Copy every line in the records below that contains the word "repeat".

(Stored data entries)
****
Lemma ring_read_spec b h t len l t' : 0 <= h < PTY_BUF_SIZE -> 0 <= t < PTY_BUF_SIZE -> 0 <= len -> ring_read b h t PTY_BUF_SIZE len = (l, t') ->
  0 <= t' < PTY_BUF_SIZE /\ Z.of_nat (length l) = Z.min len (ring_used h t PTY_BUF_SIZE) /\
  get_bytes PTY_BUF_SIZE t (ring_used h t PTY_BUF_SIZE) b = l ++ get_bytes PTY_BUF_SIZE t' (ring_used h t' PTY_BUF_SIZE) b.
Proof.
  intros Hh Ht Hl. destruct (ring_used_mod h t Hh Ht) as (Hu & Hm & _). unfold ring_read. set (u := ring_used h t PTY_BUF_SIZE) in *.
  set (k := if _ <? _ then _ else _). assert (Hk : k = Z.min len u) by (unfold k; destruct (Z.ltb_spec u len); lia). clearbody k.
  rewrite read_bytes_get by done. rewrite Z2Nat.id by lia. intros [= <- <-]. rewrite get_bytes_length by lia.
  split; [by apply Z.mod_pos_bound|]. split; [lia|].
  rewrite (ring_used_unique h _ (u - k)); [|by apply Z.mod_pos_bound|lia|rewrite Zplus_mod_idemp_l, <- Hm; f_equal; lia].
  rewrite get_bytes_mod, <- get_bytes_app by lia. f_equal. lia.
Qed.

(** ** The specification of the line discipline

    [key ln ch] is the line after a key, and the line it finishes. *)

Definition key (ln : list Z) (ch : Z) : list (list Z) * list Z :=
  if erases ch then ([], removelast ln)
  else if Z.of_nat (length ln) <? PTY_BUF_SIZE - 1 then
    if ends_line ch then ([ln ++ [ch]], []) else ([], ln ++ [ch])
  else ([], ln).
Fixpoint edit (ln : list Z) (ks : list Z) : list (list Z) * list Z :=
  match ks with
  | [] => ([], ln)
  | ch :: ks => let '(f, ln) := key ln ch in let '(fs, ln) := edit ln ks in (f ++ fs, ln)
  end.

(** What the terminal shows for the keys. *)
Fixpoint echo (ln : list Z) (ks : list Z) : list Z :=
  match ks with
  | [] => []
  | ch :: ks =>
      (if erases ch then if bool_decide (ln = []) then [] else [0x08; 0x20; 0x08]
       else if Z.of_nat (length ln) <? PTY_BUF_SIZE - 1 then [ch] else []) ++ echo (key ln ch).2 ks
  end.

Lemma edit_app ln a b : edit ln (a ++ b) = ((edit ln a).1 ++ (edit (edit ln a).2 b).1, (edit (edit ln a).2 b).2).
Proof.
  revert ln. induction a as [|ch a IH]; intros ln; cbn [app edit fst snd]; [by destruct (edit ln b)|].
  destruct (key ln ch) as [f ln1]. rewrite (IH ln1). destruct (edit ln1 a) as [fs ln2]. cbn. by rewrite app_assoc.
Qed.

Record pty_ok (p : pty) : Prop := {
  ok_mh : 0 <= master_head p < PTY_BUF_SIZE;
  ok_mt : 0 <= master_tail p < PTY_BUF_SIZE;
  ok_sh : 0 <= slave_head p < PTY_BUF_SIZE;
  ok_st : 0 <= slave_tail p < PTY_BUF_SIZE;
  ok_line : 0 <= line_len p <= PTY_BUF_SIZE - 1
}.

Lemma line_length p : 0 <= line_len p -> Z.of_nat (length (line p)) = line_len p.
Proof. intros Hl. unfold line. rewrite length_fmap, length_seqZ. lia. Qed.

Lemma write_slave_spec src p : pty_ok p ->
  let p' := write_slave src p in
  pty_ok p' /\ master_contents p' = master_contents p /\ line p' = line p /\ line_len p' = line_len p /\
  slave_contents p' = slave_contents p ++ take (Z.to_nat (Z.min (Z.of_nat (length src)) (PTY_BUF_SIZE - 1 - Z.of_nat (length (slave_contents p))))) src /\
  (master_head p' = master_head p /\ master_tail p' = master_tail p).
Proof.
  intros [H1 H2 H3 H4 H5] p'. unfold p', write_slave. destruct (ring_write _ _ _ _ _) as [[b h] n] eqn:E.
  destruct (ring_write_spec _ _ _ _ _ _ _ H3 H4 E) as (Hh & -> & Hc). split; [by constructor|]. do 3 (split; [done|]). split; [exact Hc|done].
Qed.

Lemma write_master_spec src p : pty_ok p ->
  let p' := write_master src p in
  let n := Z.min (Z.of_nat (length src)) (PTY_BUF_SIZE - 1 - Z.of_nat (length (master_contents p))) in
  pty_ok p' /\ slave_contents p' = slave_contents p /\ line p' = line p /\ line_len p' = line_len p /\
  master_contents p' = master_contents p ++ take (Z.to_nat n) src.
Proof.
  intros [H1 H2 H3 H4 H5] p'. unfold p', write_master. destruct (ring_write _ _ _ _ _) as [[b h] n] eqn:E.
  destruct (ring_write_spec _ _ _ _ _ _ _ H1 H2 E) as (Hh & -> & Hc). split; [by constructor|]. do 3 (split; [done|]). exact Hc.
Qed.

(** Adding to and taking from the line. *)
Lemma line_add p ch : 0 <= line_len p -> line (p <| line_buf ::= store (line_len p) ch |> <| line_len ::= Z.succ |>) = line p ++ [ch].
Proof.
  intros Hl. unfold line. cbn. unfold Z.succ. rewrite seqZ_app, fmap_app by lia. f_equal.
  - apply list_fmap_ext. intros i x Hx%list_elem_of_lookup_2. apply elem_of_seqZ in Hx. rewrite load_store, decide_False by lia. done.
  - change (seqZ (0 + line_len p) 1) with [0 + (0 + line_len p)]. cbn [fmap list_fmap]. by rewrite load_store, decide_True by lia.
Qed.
****
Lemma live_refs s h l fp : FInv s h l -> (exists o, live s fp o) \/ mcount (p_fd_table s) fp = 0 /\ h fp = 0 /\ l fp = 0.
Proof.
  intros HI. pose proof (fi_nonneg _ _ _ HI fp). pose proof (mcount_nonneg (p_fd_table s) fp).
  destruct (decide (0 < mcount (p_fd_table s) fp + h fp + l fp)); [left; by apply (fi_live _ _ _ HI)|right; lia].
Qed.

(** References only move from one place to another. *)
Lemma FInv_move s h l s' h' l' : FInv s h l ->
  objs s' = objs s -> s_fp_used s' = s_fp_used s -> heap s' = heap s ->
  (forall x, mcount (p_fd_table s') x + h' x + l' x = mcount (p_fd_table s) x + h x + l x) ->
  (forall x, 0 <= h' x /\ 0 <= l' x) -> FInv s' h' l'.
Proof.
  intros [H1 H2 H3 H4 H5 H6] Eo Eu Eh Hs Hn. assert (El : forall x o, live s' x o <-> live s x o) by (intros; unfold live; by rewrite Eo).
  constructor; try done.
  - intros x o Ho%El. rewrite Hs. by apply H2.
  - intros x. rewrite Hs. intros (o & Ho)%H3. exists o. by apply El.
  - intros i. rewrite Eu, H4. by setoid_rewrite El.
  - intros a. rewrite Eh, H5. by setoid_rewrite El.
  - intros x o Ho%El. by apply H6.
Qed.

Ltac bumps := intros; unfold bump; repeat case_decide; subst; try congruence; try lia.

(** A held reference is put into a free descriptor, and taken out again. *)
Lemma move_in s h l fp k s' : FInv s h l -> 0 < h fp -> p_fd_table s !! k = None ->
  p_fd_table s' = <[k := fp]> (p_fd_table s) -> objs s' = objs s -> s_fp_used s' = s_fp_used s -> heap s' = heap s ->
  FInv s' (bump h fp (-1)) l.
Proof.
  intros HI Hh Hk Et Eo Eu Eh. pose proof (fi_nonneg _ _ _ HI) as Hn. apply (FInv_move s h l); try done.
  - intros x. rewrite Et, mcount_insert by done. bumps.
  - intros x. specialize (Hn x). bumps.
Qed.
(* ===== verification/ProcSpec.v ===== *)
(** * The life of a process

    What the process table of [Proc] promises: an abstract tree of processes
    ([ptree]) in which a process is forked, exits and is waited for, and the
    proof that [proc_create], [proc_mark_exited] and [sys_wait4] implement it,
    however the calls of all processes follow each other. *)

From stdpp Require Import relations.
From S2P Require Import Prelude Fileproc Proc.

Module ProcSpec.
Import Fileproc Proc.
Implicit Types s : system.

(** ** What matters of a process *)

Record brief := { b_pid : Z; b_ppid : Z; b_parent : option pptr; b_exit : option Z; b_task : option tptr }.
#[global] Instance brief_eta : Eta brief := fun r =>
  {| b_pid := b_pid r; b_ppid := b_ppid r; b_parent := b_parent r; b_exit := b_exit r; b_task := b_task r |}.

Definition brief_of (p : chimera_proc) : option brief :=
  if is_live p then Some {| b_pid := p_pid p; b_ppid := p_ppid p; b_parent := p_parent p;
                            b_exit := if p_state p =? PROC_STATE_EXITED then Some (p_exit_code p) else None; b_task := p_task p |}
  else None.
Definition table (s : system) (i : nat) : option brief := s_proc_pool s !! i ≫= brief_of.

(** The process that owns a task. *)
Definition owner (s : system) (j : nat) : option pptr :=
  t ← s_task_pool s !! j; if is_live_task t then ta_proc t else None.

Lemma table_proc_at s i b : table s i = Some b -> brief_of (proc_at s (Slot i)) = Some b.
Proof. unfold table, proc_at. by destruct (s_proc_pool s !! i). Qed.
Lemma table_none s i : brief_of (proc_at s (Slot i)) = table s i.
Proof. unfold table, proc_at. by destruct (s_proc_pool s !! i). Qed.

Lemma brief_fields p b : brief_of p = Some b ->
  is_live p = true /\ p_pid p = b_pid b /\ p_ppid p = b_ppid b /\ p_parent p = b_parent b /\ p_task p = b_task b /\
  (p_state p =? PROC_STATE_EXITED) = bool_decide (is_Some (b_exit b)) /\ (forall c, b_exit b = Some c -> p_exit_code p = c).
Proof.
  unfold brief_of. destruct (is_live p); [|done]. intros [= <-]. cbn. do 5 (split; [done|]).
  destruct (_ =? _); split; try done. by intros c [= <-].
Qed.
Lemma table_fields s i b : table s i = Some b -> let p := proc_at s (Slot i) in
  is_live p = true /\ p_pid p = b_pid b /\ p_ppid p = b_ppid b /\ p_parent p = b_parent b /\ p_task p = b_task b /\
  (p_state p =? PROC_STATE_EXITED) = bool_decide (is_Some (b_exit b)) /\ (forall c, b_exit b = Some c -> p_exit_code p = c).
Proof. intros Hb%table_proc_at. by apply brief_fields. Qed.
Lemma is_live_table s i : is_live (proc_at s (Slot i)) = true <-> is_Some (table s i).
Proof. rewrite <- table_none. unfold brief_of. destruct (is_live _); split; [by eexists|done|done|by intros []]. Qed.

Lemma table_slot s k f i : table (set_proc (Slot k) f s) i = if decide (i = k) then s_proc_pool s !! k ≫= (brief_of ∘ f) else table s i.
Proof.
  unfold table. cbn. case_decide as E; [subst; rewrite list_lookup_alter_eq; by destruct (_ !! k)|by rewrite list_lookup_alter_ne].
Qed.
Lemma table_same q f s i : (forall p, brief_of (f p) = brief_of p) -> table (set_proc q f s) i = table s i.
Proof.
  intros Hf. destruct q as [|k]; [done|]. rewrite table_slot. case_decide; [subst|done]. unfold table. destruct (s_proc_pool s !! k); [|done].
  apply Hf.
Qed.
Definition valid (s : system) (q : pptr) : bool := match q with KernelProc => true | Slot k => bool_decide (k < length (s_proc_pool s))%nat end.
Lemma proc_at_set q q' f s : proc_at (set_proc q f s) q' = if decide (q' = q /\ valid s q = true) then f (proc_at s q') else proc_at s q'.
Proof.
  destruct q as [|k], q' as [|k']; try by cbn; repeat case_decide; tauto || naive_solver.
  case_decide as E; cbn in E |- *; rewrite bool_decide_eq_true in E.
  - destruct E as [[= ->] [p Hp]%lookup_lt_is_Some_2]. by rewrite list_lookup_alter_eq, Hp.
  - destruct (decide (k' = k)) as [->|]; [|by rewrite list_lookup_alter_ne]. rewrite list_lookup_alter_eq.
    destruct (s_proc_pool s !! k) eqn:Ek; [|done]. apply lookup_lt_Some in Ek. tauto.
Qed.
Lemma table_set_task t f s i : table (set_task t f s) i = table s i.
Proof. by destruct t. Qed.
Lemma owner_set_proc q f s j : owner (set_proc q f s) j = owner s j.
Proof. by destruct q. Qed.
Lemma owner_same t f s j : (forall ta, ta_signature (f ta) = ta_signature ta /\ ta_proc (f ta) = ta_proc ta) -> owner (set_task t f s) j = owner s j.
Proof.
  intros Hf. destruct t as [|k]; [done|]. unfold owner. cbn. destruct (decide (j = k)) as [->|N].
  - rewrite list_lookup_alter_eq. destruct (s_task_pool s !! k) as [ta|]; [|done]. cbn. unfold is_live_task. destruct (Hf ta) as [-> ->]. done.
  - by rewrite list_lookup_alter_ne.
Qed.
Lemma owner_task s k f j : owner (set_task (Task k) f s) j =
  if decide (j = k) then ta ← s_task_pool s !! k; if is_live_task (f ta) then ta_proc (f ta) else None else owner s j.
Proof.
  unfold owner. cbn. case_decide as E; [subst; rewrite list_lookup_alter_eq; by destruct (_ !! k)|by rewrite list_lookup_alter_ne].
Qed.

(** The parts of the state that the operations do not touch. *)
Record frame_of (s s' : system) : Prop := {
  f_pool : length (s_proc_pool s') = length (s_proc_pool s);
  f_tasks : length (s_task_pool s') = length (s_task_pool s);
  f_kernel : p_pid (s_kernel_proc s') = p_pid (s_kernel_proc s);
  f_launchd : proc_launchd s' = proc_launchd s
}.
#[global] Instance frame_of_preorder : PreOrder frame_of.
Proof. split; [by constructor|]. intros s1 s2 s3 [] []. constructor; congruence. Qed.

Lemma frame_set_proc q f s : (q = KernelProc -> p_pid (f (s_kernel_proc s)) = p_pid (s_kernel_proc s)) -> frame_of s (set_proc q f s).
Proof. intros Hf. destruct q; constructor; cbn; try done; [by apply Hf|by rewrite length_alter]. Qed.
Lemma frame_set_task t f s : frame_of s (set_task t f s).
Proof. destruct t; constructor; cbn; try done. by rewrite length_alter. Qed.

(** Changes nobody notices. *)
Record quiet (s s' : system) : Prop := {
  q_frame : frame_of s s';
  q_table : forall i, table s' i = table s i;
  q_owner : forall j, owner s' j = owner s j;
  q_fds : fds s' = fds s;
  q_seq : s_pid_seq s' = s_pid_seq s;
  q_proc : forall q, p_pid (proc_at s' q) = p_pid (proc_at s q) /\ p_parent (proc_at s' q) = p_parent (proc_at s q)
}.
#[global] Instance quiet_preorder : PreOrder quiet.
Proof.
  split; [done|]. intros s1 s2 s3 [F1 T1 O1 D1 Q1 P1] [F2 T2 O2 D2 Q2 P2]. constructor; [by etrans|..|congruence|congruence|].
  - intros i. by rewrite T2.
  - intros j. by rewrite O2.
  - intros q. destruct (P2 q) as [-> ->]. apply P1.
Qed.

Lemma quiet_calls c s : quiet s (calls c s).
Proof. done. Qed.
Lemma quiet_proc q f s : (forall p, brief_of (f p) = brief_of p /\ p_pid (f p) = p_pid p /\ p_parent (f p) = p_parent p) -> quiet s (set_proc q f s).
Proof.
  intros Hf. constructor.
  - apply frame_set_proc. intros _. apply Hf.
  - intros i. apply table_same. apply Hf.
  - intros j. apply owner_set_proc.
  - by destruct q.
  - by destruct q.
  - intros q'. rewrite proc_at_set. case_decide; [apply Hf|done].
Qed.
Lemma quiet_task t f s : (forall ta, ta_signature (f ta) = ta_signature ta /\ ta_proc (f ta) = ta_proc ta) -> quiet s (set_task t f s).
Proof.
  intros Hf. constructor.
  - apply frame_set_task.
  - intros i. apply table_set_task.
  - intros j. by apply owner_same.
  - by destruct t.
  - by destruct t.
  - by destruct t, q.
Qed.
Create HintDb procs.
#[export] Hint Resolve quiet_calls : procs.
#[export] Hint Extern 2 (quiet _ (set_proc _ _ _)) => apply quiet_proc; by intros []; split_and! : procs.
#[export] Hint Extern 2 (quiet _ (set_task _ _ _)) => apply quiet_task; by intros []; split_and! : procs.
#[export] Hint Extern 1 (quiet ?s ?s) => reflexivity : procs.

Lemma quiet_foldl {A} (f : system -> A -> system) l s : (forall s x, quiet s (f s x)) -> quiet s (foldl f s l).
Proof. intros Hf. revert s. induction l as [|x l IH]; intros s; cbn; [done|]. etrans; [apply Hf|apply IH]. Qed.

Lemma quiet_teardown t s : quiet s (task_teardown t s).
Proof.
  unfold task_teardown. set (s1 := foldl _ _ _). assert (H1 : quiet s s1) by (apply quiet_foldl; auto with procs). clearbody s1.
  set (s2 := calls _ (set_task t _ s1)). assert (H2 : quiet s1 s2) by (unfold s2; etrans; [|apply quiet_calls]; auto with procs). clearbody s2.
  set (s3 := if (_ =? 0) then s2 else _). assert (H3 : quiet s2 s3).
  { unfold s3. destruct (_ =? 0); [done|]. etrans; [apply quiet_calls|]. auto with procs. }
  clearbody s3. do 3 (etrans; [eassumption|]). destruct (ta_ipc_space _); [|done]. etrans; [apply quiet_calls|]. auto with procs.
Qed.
****
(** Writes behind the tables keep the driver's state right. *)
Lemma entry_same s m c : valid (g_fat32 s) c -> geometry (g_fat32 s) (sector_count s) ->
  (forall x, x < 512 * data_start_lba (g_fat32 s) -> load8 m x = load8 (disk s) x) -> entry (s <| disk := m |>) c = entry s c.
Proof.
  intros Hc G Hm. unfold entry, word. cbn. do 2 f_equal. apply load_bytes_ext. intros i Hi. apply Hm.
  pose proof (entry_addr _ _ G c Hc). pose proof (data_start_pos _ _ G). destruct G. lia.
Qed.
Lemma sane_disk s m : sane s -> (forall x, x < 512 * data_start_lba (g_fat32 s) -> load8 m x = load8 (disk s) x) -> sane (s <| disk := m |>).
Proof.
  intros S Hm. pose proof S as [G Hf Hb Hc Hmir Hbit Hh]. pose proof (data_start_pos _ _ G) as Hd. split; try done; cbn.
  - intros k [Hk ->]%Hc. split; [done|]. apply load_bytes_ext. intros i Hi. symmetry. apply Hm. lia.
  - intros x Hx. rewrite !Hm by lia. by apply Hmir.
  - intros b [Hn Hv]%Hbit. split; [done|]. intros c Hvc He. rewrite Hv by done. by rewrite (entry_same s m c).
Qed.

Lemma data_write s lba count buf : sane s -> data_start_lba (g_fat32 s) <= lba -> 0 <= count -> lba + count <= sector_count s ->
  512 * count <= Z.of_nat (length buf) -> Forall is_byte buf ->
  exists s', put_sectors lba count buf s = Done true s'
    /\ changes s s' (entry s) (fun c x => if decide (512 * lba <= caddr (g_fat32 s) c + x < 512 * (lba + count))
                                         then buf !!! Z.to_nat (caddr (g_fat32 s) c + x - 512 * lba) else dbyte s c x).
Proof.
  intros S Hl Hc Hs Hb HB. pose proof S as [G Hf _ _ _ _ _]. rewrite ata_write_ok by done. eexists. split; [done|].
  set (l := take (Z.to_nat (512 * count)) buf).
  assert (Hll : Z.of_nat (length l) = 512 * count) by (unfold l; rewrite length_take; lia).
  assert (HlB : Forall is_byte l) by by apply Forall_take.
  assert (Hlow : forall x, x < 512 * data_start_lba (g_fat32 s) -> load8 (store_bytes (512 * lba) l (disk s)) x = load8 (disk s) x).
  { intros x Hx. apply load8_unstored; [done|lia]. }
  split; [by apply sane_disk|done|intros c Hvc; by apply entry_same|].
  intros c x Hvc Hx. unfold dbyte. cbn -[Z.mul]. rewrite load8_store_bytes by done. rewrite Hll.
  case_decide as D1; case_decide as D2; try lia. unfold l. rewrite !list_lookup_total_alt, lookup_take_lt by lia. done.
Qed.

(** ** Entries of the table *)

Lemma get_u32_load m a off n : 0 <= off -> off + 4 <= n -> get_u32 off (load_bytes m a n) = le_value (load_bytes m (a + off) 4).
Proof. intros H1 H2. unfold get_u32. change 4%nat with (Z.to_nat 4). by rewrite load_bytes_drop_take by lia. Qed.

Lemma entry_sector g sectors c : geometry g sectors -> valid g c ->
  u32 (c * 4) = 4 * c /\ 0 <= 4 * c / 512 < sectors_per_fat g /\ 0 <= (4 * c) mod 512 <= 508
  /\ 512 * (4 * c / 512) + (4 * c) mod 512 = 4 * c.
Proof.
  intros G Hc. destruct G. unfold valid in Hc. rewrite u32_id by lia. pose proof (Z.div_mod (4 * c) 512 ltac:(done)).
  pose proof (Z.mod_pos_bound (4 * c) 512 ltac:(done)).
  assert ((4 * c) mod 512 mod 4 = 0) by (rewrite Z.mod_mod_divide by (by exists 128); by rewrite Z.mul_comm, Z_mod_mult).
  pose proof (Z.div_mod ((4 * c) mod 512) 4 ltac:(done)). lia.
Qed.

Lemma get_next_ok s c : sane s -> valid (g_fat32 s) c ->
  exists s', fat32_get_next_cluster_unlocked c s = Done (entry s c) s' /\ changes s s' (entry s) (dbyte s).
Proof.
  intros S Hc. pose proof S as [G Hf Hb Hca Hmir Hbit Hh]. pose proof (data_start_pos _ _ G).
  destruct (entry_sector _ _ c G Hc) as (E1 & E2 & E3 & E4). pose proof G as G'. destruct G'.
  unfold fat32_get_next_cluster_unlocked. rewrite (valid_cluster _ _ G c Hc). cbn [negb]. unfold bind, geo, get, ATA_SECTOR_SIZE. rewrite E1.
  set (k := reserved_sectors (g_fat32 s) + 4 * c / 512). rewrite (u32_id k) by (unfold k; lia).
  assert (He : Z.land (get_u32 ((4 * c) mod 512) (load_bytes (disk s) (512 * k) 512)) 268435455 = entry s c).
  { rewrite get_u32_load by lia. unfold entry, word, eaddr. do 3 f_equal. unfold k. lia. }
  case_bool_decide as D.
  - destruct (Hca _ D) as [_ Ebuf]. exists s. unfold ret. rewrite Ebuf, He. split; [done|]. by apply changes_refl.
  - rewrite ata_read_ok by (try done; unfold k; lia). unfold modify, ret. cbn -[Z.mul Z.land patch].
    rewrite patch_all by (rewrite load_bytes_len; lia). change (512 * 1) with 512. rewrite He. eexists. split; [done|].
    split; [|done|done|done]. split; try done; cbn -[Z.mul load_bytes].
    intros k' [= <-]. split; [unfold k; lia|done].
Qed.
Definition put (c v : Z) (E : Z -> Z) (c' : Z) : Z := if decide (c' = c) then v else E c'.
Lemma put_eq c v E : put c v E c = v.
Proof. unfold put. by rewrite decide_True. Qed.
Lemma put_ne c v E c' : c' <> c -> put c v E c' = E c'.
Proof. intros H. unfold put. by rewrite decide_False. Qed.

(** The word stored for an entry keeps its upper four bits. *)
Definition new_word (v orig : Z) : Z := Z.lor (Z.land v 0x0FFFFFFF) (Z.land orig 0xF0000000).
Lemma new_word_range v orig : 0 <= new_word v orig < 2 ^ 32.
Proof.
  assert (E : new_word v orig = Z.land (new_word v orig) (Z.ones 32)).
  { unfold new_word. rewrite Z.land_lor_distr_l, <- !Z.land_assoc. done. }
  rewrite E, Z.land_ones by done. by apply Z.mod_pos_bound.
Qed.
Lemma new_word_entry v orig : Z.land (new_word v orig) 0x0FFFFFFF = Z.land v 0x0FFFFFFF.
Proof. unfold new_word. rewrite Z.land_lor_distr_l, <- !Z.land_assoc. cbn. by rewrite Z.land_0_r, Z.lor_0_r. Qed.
****
> [Response box]:
Ltac bumps := intros; unfold bump; repeat case_decide; subst; try congruence; try lia.
  destruct q as [|k], q' as [|k']; try by cbn; repeat case_decide; tauto || naive_solver.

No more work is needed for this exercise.